#### [Instructions for the task]
All lines in the data that hold the word "Fixpoint" need copying.

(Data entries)
****

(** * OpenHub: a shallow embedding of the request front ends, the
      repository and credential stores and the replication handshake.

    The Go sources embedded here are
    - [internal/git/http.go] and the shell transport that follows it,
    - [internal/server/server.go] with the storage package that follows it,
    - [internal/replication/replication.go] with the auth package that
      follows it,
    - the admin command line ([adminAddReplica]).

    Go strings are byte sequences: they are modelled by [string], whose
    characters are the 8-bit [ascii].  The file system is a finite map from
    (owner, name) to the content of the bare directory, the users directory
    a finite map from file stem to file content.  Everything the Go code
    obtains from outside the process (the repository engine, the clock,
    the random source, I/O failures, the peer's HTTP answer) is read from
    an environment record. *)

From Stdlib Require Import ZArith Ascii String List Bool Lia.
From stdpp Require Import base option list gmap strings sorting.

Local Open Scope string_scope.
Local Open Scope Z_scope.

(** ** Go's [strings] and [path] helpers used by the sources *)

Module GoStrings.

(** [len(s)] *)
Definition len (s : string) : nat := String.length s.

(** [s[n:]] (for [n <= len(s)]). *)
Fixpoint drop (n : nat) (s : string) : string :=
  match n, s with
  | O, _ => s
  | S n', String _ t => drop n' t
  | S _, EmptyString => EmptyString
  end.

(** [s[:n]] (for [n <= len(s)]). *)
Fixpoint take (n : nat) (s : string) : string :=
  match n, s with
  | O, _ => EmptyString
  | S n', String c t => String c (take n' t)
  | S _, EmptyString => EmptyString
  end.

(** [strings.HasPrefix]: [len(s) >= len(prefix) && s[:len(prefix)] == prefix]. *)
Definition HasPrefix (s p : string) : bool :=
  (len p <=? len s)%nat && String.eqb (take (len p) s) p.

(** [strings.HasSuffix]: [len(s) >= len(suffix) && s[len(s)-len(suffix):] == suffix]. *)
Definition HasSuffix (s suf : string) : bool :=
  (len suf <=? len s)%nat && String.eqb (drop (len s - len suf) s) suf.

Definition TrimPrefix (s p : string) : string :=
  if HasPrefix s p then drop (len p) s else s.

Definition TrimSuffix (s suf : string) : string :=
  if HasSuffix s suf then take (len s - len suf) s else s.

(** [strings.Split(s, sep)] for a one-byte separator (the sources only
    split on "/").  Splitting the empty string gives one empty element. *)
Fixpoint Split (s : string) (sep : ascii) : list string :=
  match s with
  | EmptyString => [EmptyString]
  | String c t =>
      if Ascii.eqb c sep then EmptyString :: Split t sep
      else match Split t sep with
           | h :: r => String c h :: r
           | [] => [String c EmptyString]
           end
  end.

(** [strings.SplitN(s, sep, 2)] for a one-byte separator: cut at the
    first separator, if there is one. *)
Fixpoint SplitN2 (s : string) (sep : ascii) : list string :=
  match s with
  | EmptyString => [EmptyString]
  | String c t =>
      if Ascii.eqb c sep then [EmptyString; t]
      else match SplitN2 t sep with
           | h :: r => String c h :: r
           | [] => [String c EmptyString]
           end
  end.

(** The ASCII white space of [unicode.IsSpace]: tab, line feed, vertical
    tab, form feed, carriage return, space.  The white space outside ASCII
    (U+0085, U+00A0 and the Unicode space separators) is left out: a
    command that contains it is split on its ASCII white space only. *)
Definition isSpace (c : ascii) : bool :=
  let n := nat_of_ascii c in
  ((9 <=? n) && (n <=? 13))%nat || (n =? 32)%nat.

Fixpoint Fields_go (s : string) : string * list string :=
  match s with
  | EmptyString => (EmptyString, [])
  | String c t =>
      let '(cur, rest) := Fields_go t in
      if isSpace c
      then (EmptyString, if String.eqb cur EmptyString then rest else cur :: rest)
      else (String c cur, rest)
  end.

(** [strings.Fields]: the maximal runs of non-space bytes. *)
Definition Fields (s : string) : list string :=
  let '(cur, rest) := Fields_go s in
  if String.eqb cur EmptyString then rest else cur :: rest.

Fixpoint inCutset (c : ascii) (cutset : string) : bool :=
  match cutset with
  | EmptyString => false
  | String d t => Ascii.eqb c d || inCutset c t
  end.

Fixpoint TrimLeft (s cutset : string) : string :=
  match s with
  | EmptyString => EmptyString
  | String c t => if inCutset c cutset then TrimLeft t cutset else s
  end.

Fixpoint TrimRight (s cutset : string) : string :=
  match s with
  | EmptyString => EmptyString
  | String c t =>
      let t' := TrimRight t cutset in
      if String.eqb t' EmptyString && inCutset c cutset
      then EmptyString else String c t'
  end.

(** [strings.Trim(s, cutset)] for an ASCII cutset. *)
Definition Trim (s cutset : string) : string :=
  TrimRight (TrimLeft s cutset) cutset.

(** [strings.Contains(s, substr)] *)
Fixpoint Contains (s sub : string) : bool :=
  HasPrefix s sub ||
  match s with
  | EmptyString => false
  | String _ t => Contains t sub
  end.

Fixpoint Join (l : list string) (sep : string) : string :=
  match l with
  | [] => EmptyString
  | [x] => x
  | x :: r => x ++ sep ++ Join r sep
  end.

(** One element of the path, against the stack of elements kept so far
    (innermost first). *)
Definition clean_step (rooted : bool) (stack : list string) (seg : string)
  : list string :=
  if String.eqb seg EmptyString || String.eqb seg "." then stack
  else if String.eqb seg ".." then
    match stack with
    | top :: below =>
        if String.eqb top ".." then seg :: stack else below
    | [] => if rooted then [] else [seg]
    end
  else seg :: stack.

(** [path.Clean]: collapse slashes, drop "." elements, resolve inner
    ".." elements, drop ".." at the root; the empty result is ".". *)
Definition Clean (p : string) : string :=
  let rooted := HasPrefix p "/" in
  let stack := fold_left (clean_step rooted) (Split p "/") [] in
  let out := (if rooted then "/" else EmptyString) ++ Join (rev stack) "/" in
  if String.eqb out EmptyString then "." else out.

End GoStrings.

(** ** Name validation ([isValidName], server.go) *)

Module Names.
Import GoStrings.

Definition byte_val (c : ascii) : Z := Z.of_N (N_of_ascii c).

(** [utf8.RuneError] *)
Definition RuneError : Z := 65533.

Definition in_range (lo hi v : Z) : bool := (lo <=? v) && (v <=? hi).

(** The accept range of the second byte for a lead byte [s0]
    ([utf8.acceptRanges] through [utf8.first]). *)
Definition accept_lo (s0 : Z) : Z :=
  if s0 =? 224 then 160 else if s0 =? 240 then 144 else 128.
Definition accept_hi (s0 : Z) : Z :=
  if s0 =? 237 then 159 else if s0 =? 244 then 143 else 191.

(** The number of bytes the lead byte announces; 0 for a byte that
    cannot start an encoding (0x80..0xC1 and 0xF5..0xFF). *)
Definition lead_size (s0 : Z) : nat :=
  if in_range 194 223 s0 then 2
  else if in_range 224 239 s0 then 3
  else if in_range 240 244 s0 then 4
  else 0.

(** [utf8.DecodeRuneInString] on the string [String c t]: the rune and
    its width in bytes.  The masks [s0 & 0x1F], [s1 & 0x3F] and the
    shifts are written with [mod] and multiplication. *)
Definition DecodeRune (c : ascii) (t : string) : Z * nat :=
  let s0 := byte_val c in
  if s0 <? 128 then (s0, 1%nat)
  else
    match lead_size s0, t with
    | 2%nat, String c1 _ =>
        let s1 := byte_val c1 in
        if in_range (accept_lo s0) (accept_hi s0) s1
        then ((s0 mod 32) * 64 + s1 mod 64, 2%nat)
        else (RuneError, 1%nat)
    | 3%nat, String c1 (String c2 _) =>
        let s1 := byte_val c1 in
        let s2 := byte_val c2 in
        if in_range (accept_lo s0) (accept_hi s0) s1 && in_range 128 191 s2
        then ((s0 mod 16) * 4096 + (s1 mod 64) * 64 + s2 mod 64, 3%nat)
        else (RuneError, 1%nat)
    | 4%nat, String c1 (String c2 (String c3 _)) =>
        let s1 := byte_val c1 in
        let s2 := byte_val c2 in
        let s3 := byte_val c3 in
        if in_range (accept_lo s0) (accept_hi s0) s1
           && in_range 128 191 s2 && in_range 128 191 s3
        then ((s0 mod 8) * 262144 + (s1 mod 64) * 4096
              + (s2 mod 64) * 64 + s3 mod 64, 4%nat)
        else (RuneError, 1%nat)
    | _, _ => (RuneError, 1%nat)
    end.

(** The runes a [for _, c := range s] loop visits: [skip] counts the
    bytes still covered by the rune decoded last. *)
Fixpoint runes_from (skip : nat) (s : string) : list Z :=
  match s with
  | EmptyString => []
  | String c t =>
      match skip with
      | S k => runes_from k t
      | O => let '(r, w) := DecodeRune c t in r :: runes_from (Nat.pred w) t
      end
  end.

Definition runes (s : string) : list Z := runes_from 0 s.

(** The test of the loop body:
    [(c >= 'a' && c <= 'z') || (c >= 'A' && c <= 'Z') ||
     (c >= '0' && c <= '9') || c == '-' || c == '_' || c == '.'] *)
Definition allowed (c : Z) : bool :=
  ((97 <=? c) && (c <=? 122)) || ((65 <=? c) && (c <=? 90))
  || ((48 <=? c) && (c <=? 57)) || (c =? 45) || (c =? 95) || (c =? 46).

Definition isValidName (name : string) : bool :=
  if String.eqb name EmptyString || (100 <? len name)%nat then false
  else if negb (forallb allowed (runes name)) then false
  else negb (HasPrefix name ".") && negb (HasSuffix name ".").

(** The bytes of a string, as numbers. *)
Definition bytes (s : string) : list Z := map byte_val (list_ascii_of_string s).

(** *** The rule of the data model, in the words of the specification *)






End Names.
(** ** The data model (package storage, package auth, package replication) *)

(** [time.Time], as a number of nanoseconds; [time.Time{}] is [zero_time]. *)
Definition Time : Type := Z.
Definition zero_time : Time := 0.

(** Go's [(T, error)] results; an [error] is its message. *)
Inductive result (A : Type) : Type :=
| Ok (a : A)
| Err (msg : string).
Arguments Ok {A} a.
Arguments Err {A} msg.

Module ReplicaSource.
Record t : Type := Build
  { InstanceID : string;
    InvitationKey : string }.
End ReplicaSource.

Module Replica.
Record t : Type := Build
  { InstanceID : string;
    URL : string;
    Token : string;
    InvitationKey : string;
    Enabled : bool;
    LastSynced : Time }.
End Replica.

****

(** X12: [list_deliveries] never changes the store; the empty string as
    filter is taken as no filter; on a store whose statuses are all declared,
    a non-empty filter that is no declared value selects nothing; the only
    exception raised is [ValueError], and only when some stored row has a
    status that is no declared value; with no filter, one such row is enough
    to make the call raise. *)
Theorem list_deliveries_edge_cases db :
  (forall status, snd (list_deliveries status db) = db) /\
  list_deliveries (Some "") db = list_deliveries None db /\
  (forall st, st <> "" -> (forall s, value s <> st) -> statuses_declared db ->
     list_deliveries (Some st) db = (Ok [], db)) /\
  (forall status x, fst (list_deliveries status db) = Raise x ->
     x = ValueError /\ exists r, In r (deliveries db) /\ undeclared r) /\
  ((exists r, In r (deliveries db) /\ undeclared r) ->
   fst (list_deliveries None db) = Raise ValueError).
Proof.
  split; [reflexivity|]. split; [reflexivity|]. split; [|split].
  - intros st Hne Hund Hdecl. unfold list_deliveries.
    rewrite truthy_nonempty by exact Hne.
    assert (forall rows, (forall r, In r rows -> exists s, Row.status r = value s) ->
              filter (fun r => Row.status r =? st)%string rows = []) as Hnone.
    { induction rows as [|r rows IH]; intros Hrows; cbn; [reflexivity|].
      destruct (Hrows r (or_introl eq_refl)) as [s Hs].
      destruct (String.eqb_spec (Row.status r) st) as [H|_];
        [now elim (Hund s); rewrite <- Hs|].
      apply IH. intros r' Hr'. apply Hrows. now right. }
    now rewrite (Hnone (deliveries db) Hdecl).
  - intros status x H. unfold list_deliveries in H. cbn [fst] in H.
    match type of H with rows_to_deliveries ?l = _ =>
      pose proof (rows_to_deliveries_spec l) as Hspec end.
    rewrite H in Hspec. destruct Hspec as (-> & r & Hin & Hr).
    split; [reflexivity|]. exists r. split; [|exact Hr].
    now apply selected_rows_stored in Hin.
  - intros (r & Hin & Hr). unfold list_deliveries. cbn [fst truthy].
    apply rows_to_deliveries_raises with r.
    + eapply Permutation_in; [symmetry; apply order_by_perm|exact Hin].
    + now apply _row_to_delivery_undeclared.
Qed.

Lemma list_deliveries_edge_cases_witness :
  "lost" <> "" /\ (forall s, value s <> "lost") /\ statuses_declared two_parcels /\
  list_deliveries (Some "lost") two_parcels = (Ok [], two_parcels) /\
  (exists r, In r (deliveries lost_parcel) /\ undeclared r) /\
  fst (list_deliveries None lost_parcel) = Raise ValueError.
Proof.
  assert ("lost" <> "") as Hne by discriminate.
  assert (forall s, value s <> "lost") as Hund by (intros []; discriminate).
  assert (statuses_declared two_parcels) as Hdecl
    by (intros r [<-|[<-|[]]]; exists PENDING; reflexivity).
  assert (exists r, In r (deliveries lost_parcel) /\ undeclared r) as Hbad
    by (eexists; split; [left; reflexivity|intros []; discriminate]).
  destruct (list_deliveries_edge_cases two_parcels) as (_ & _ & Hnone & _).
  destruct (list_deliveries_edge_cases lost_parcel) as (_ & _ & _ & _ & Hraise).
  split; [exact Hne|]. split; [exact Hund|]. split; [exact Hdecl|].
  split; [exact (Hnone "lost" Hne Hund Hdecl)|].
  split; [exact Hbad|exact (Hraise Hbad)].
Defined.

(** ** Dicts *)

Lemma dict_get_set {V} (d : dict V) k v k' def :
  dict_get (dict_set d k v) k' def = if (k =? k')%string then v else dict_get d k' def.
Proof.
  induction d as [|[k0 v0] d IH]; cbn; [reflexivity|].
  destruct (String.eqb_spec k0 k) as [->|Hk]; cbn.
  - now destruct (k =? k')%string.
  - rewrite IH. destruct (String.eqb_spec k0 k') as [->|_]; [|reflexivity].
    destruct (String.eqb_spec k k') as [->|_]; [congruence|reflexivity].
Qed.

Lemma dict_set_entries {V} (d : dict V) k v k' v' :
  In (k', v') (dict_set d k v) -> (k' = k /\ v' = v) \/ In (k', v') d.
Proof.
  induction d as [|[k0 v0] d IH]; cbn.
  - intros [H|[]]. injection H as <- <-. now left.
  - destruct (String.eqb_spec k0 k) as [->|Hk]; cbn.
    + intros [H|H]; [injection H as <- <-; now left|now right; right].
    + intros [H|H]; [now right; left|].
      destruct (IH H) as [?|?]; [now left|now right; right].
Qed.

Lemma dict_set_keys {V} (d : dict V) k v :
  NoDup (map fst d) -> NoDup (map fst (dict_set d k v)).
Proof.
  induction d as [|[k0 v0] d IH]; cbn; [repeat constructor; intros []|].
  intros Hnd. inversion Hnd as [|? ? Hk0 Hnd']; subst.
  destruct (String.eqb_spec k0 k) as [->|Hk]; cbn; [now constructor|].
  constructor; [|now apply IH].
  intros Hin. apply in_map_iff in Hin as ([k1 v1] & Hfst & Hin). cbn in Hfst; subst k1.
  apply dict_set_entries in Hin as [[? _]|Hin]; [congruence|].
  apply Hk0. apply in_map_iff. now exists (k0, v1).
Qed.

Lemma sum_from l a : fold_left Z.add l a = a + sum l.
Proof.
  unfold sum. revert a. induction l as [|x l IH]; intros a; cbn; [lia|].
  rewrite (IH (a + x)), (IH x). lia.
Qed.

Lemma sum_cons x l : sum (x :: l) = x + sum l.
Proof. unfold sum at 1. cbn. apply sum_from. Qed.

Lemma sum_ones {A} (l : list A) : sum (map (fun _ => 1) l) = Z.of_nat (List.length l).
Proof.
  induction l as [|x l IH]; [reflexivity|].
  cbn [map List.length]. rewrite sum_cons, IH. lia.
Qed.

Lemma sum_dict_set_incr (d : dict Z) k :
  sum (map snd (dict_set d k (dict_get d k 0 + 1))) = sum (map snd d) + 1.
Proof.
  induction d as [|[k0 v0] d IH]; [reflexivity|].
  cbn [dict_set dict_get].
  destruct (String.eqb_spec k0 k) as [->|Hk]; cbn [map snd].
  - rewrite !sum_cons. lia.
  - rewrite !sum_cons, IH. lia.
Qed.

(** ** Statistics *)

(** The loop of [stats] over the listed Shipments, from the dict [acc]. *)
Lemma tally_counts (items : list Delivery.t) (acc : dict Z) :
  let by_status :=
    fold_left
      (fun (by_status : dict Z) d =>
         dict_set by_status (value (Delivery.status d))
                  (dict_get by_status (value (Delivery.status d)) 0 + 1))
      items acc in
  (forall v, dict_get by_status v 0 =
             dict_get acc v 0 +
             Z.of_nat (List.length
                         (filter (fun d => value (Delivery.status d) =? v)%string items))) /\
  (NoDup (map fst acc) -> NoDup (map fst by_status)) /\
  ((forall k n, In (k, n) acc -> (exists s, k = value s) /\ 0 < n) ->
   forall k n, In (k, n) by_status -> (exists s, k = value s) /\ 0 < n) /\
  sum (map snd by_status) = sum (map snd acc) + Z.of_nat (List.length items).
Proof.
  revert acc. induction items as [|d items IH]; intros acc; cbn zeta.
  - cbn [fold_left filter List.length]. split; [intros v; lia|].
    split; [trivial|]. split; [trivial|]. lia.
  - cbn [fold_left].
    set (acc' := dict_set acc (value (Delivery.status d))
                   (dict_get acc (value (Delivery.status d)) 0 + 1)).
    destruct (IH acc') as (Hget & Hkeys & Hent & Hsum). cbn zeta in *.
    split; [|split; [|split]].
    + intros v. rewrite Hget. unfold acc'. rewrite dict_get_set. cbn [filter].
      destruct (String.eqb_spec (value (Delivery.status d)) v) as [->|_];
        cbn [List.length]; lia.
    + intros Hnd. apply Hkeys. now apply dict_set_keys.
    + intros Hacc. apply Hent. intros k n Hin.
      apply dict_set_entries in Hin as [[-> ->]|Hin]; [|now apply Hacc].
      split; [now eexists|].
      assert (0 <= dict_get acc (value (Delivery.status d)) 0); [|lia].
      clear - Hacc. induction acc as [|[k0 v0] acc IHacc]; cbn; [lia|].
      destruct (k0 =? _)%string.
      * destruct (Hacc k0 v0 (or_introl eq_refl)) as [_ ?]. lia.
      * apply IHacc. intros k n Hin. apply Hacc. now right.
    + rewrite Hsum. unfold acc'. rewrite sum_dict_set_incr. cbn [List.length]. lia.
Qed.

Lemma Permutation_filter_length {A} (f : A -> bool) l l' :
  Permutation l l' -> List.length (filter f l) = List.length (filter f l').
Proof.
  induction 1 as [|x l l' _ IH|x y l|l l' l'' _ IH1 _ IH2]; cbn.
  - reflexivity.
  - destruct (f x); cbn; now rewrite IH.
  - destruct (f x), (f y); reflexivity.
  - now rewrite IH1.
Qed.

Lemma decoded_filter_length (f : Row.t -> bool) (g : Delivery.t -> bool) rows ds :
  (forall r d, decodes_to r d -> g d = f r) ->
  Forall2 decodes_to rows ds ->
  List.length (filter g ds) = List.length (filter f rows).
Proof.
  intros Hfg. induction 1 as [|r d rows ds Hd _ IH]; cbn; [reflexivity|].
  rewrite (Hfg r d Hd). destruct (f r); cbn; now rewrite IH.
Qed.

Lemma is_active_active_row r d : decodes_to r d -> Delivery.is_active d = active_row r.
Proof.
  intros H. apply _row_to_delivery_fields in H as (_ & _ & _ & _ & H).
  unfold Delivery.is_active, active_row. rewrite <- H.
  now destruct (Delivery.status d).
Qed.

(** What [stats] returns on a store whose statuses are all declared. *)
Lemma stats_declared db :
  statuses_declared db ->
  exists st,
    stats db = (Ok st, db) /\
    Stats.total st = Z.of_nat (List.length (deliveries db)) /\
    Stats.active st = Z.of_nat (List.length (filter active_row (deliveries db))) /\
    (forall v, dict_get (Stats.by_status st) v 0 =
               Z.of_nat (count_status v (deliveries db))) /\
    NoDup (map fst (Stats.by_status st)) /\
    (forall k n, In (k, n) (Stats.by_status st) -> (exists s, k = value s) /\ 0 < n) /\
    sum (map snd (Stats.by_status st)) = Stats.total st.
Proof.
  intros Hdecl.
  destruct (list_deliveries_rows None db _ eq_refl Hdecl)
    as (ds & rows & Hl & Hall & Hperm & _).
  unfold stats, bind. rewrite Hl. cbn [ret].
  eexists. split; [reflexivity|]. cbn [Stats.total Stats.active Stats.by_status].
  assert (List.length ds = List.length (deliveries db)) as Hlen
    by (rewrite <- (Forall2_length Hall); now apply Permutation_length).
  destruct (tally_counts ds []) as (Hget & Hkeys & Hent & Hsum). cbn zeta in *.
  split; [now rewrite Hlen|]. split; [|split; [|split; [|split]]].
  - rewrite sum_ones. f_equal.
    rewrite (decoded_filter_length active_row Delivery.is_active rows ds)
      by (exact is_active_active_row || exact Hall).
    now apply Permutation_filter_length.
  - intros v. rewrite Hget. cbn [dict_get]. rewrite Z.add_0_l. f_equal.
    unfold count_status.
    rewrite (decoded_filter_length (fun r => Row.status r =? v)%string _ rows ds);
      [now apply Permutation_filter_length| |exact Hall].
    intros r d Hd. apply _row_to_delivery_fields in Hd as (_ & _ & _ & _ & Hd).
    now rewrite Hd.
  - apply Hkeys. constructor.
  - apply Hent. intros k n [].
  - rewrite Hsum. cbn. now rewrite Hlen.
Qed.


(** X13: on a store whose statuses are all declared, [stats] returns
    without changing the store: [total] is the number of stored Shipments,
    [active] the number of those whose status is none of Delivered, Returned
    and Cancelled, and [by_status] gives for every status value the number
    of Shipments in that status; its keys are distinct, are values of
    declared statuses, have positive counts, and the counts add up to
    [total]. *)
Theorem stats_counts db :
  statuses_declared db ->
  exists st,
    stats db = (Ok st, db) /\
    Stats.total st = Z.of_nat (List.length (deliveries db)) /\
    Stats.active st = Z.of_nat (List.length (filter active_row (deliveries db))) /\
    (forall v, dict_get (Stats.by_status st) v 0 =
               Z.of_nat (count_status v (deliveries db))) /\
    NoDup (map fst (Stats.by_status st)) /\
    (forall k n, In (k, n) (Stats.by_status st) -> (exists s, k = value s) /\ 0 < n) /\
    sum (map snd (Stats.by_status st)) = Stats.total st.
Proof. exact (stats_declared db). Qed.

****

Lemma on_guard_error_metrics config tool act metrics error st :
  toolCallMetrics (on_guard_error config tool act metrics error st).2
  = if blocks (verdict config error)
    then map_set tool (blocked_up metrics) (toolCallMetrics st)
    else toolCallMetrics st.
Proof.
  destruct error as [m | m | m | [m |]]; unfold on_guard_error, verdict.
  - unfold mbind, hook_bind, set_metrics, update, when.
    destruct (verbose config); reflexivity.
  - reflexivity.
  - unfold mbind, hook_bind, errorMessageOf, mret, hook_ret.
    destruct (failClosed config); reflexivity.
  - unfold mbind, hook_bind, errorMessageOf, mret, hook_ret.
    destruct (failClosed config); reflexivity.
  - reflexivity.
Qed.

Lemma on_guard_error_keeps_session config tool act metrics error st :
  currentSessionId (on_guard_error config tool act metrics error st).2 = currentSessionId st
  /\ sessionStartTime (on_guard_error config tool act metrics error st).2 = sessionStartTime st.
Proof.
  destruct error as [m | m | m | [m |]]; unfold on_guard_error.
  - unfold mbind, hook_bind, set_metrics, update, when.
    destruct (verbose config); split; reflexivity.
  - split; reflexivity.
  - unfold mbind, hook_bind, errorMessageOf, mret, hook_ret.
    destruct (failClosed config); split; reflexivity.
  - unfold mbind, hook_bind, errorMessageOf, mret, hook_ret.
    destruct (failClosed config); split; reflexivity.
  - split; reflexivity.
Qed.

****

#### [Response for this exercise]
Fixpoint drop (n : nat) (s : string) : string :=
Fixpoint take (n : nat) (s : string) : string :=
Fixpoint Split (s : string) (sep : ascii) : list string :=
Fixpoint SplitN2 (s : string) (sep : ascii) : list string :=
Fixpoint Fields_go (s : string) : string * list string :=
Fixpoint inCutset (c : ascii) (cutset : string) : bool :=
Fixpoint TrimLeft (s cutset : string) : string :=
Fixpoint TrimRight (s cutset : string) : string :=
Fixpoint Contains (s sub : string) : bool :=
Fixpoint Join (l : list string) (sep : string) : string :=
Fixpoint runes_from (skip : nat) (s : string) : list Z :=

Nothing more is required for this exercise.